Task prompt: Report back every line from the entries below in which the word "request" occurs.

════

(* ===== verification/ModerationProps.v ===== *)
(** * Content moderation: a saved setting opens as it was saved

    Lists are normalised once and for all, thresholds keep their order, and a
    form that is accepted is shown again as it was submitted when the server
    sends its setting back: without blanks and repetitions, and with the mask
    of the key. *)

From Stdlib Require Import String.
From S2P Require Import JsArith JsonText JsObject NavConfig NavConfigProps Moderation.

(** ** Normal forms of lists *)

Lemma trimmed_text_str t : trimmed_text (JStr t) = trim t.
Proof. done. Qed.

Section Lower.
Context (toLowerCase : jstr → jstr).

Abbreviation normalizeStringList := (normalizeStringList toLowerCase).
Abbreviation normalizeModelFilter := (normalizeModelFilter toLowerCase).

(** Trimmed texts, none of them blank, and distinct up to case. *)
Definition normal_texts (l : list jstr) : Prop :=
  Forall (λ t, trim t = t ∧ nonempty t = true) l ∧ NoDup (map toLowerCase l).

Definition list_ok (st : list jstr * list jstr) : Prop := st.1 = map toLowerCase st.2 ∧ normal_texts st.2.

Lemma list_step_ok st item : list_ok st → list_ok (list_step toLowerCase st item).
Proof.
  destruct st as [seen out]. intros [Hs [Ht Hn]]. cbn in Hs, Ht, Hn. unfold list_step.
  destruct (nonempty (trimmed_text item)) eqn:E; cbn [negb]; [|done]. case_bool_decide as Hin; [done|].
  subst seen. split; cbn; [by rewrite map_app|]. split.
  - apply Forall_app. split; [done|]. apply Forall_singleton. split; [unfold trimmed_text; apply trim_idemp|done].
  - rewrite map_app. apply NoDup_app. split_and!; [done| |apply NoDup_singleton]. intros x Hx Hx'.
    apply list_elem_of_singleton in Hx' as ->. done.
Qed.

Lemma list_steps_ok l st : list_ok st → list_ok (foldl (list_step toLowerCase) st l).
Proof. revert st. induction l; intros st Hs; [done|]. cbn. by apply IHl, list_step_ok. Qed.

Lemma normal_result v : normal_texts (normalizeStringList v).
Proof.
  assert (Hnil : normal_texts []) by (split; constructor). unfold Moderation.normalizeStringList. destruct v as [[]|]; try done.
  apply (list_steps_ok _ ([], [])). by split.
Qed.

════

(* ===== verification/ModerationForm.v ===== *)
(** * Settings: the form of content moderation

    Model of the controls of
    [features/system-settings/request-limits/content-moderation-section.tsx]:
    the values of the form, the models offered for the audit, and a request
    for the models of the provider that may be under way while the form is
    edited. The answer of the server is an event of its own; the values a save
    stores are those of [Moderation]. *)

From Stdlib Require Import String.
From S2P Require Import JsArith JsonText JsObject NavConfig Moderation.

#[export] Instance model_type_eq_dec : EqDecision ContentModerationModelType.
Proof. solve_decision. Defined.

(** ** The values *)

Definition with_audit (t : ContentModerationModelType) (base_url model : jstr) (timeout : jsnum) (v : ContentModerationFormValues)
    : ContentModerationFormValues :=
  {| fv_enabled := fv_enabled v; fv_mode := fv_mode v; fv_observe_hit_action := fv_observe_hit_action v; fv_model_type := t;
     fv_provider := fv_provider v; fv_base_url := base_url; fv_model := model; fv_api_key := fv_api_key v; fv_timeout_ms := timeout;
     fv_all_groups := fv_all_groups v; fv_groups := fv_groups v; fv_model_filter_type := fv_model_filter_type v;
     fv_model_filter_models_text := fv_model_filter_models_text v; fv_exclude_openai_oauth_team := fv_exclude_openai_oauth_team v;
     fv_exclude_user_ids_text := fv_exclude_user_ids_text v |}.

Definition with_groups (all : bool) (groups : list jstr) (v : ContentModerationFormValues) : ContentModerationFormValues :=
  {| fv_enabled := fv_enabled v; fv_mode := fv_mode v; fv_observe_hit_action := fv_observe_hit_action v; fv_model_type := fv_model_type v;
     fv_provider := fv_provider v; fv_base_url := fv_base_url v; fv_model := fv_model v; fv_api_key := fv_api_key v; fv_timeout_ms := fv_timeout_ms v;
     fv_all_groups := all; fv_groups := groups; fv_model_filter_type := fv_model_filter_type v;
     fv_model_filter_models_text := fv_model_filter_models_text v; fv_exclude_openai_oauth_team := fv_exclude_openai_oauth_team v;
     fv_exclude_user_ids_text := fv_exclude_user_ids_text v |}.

════

Exercise response:
    [features/system-settings/request-limits/content-moderation-section.tsx]:
    the values of the form, the models offered for the audit, and a request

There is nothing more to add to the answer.